Further, the step of determining the depth of action of the gamma ray according to the second energy data by using a gravity center method, an energy weighting method or a maximum likelihood method comprises the following steps:

calculating the probability of each event falling to a different Z position according to the second energy data; wherein one of said events is a gamma ray interacting with said set of crystals;

and determining the action depth of the gamma ray according to the Z coordinate with the maximum probability and a pre-established depth lookup table.

Further, the method further comprises:

acquiring third energy data which are output by the readout electronics and correspond to each preset position when gamma rays are irradiated to a plurality of preset positions on a YZ plane in the PET detector; the third energy data comprise energy values which are superposed to different positions in the Z direction after the Z direction;

calculating Y-direction standard data corresponding to each preset position, wherein the Y-direction standard data comprise standard deviation of the third energy data or a ratio of a maximum value in the third energy data to a total energy value corresponding to the third energy data; establishing the Y coordinate lookup table according to Y-direction standard data corresponding to each preset position, a crystal array where each preset position is located and an actual Y coordinate of each preset position;

calculating the probability of each event falling to different Z positions according to the third energy data, and determining a Z coordinate with the maximum probability corresponding to the preset position; establishing the depth lookup table according to the Z coordinate with the maximum probability corresponding to each preset position and the action depth corresponding to each preset position; and the action depth corresponding to each preset position is the actual Z coordinate of the preset position.

In the PET detector, the PET imaging system and the gamma ray positioning method provided by the embodiment of the invention, the PET detector comprises a detector unit and readout electronics; the detector unit comprises at least one crystal group and a light detector array arranged corresponding to the crystal group; each crystal group comprises at least two layers of crystal arrays, and the scintillation crystals in the crystal arrays of different layers have different light attenuation time; one side face of the crystal group for incidence of the gamma ray is parallel to the cross section of each scintillation crystal; the optical detector array is mutually coupled with a layer of crystal array on the bottom surface of the corresponding crystal group; the readout electronics is connected to the photodetector array in the detector unit; the photodetector array is used for converting photons generated by interaction of the gamma rays and the crystal group into electric signals; readout electronics are used to process the electrical signals output by the photodetector array into position-dependent energy signals for subsequent determination of the location and depth of interaction of the gamma rays with the crystal set based on the energy signals. This PET detector reads the multilayer crystal array that light decay time is different through the photodetector array side, not only can realize the position and the depth measurement of gamma ray and scintillation crystal effect simultaneously, has reduced the cost of PET detector moreover, can make the PET imaging system of major axis to the field of vision when improving sensitivity, keeps high spatial resolution.

Drawings

In order to more clearly illustrate the embodiments of the present invention or the technical solutions in the prior art, the drawings used in the description of the embodiments or the prior art will be briefly described below, and it is obvious that the drawings in the following description are some embodiments of the present invention, and other drawings can be obtained by those skilled in the art without creative efforts.

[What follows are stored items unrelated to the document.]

(** * NachOS file system: the orchestration layer of [filesys.cc]

    A shallow embedding of [src/code/filesys/filesys.cc] (class
    [FileSystem]) and the properties of its operations: [Create], [Open],
    [Remove], [Read], [Write], [Seek], [Close], the descriptor scan
    [GetSysFd] and the path resolver [GoDirectory].

    The classes [Directory], [FileHeader], [PersistentBitmap], [OpenFile]
    and the disk live in other files of the repository.  Their in-memory
    behaviour is modelled from the specification; everything that touches
    the disk is kept abstract in the class [Collaborators], so that the
    theorems on the orchestration layer hold for every implementation of
    the collaborators. *)

From Stdlib Require Import ZArith List String Ascii Bool Lia.
From stdpp Require Import base gmap strings list.

Local Open Scope Z_scope.

(** ** In-memory structures of the collaborating classes *)

(** Modelled from the spec: the file header record of [filehdr.h]
    (byte length, and the ordered sector numbers holding the data). *)
Record FileHeader := mkFileHeader {
  numBytes : Z;
  numSectors : Z;
  dataSectors : list Z
}.

(** Modelled from the spec: one entry of the directory table of
    [directory.h] (in-use flag, header sector, name). *)
Record DirectoryEntry := mkDirectoryEntry {
  inUse : bool;
  sector : Z;
  name : string
}.

(** Modelled from the spec: a directory is a fixed-capacity table of
    entries. *)
Definition Directory := list DirectoryEntry.

(** Modelled from the spec: the free-sector bitmap of [pbitmap.h], one
    boolean per sector, [true] meaning allocated. *)
Definition Bitmap := list bool.

(** [#define NumDirEntries 10] (filesys.cc, line 66). *)
Definition NumDirEntries : nat := 10.

(** [#define FreeMapSector 0] and [#define DirectorySector 1]. *)
Definition FreeMapSector : Z := 0.
Definition DirectorySector : Z := 1.

(** Modelled from the spec: [Directory::Directory(size)] builds a table
    whose entries are all not in use. *)
Definition new_Directory (size : nat) : Directory :=
  replicate size (mkDirectoryEntry false 0 EmptyString).

(** Modelled from the spec: the index of the first in-use entry whose
    name matches exactly.  (Equal names agree on the trailing separator,
    so the "is sub-directory" flags of the query and of a match agree.) *)
Fixpoint Directory_FindIndex (nm : string) (table : Directory) (i : nat)
  : option nat :=
  match table with
  | [] => None
  | e :: rest =>
      if inUse e && String.eqb (name e) nm then Some i
      else Directory_FindIndex nm rest (S i)
  end.

(** Modelled from the spec: [Directory::Find] returns the header sector
    of the match, or -1. *)
Definition Directory_Find (nm : string) (table : Directory) : Z :=
  match Directory_FindIndex nm table 0 with
  | Some i => match table !! i with Some e => sector e | None => -1 end
  | None => -1
  end.

(** The first slot that is not in use. *)
Fixpoint Directory_FreeIndex (table : Directory) (i : nat) : option nat :=
  match table with
  | [] => None
  | e :: rest => if inUse e then Directory_FreeIndex rest (S i) else Some i
  end.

FIG. 1 is a schematic diagram of a PET detector according to an embodiment of the present invention;

fig. 2 is a schematic structural diagram of a detector unit according to an embodiment of the present invention;

FIG. 3 is a schematic diagram of another detector unit according to an embodiment of the present invention;

FIG. 4 is a schematic structural diagram of a PET imaging system according to an embodiment of the present invention;

FIG. 5 is a schematic flowchart of a gamma ray positioning method according to an embodiment of the present invention;

FIG. 6 is a schematic diagram of a row-column addition method for a silicon photomultiplier array according to an embodiment of the present invention;

FIG. 7 is a schematic diagram illustrating a delay integration method according to an embodiment of the present invention;

FIG. 8 is a schematic diagram illustrating an over-threshold pulse width method according to an embodiment of the present invention;

FIG. 9 is a schematic view of an irradiation spot of a PET detector in a calibration stage according to an embodiment of the present invention;

FIG. 10 is a schematic view of an irradiation spot of another PET detector in a calibration stage according to an embodiment of the present invention.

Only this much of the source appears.